Report all lines in the records that hold the string "Hinv".
☆ ☆ ☆ ☆
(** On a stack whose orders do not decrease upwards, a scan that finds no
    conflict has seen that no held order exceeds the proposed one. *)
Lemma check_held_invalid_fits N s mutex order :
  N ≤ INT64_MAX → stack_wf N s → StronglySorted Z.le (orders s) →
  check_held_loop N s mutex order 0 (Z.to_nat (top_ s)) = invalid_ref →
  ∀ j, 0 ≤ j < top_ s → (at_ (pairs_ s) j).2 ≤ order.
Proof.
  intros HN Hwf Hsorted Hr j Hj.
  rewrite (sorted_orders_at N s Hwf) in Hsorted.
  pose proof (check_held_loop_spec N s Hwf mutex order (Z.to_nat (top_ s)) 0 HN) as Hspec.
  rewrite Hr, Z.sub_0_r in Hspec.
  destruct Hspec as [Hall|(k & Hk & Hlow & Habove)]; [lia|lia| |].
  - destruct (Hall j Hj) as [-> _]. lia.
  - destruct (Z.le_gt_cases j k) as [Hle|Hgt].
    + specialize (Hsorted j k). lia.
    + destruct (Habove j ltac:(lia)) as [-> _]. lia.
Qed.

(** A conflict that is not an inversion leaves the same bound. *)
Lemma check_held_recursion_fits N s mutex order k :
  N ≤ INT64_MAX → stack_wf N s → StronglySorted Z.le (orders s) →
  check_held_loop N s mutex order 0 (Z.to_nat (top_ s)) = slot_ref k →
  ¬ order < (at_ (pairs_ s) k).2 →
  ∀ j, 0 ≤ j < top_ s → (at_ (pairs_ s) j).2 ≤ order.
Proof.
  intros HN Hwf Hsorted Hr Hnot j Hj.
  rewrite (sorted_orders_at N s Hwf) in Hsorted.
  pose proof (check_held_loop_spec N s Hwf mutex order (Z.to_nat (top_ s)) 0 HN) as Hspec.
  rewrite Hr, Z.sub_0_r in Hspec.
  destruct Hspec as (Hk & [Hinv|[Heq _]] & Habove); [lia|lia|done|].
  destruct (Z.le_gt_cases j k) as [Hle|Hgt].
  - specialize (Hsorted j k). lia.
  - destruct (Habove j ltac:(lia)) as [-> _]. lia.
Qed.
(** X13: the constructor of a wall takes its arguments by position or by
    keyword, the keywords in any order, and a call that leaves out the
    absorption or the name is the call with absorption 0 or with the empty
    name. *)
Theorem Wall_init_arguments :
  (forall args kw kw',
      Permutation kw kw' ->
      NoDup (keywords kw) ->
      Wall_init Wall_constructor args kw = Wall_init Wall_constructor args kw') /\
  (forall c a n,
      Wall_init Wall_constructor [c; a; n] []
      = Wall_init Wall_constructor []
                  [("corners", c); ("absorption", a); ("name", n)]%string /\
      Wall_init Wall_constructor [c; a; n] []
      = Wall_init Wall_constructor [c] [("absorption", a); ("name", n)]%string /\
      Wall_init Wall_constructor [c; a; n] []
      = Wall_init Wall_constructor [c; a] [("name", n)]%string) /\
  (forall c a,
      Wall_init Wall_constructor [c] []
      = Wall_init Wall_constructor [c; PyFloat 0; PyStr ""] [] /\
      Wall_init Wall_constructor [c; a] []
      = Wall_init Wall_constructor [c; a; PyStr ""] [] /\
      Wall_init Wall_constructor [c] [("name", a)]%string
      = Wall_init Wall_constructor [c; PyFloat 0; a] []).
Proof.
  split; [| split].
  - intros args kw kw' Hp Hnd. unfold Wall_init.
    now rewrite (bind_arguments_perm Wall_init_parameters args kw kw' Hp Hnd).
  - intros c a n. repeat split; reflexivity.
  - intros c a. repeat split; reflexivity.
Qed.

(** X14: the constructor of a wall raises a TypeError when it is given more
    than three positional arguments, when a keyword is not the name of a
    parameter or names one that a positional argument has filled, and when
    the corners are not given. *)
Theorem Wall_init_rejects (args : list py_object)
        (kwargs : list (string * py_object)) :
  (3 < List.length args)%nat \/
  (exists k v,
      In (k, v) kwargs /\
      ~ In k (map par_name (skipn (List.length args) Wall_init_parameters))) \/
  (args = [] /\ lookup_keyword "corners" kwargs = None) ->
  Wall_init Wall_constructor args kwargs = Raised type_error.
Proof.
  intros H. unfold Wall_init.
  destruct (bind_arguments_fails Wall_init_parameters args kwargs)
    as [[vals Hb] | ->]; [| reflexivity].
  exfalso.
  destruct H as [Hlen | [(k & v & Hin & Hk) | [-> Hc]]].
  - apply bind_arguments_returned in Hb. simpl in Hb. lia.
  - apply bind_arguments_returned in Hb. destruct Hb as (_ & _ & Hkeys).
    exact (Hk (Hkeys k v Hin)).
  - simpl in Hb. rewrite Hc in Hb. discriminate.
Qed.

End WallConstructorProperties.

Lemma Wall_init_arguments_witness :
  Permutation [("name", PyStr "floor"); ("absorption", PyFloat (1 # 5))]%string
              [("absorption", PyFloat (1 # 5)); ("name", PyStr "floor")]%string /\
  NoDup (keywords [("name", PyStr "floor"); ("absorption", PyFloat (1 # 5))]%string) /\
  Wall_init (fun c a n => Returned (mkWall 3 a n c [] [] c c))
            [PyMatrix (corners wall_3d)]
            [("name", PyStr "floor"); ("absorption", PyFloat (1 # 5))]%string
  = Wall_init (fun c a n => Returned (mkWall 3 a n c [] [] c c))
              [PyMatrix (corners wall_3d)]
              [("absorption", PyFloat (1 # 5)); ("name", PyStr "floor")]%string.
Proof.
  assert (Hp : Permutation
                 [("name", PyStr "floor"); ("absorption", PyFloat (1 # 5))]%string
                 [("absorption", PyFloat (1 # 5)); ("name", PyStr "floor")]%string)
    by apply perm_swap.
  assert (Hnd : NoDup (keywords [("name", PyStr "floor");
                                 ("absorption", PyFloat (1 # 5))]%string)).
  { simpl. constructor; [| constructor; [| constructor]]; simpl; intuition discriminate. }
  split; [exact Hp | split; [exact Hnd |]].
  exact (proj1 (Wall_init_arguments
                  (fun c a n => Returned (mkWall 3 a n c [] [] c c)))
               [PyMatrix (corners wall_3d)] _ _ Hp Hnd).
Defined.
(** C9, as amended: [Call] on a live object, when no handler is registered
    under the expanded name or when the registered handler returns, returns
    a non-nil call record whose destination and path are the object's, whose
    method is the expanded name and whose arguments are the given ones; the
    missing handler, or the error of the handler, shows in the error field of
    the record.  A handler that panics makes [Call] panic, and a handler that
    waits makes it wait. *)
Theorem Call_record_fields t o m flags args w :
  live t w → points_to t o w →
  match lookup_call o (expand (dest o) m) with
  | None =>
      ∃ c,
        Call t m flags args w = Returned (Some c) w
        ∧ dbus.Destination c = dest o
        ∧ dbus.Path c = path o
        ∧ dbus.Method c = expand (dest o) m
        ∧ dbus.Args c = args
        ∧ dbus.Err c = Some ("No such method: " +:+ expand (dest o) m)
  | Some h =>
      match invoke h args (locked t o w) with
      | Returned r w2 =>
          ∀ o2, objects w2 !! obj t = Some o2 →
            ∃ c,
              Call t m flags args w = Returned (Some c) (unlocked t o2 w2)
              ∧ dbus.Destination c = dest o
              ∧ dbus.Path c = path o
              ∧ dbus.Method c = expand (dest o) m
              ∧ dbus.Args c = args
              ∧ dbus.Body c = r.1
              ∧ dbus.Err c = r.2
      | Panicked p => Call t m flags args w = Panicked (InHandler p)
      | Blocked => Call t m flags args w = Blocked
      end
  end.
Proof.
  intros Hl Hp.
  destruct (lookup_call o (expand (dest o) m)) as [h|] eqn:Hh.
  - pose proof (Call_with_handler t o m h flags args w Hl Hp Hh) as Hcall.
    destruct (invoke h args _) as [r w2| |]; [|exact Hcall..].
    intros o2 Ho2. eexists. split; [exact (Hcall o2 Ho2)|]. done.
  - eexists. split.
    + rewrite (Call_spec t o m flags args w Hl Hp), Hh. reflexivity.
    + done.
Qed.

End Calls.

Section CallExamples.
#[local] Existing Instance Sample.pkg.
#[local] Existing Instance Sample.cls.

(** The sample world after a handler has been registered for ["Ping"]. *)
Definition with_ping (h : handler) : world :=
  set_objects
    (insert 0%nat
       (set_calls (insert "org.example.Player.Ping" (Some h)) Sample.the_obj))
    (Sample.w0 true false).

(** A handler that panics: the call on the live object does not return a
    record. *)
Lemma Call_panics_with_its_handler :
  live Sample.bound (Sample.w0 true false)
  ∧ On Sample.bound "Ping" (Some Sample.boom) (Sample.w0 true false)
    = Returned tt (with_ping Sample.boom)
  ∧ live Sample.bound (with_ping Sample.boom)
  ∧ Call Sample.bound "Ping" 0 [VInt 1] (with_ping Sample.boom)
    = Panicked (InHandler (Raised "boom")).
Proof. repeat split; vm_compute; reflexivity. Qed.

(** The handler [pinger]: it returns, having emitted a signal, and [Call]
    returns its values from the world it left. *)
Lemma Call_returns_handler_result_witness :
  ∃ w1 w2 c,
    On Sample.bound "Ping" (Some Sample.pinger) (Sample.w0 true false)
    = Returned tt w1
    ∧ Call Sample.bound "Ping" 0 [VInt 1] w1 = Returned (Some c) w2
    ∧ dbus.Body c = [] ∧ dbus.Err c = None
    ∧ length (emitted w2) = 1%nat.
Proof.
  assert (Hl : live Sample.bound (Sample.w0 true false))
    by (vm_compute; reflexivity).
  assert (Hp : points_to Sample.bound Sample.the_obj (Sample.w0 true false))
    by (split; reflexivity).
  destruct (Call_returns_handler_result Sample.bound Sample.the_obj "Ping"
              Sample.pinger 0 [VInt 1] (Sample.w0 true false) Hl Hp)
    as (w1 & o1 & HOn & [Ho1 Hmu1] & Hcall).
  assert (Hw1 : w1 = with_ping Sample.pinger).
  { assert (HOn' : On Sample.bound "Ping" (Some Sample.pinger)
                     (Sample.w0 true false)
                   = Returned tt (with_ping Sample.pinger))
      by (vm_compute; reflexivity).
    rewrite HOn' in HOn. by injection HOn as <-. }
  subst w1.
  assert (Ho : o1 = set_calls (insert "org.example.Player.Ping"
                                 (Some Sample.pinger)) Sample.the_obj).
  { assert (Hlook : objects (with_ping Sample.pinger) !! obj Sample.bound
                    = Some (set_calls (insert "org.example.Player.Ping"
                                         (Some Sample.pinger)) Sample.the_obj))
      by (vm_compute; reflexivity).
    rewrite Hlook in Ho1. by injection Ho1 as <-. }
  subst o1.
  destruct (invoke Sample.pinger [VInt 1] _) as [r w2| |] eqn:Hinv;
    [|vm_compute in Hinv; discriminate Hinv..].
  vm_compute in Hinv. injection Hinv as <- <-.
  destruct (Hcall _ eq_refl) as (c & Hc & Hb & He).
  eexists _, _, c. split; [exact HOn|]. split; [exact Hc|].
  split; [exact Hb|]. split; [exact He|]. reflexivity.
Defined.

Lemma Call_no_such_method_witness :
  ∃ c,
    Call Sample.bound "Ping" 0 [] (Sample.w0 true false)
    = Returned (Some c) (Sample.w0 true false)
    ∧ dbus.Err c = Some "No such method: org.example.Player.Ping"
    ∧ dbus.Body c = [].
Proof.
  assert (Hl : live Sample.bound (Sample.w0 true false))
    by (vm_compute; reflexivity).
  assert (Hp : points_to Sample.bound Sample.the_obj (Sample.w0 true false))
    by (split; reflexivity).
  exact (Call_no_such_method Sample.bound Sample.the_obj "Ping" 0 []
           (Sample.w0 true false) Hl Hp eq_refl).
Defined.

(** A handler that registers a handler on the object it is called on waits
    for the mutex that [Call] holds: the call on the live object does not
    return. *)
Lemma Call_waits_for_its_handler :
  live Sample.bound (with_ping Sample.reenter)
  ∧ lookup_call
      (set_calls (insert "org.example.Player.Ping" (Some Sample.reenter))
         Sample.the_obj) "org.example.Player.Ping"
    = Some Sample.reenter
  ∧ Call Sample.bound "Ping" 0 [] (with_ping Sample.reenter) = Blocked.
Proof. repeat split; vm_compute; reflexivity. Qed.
☆ ☆ ☆ ☆
Solution for this exercise
  destruct Hspec as (Hk & [Hinv|[Heq _]] & Habove); [lia|lia|done|].
  destruct (invoke Sample.pinger [VInt 1] _) as [r w2| |] eqn:Hinv;
    [|vm_compute in Hinv; discriminate Hinv..].
  vm_compute in Hinv. injection Hinv as <- <-.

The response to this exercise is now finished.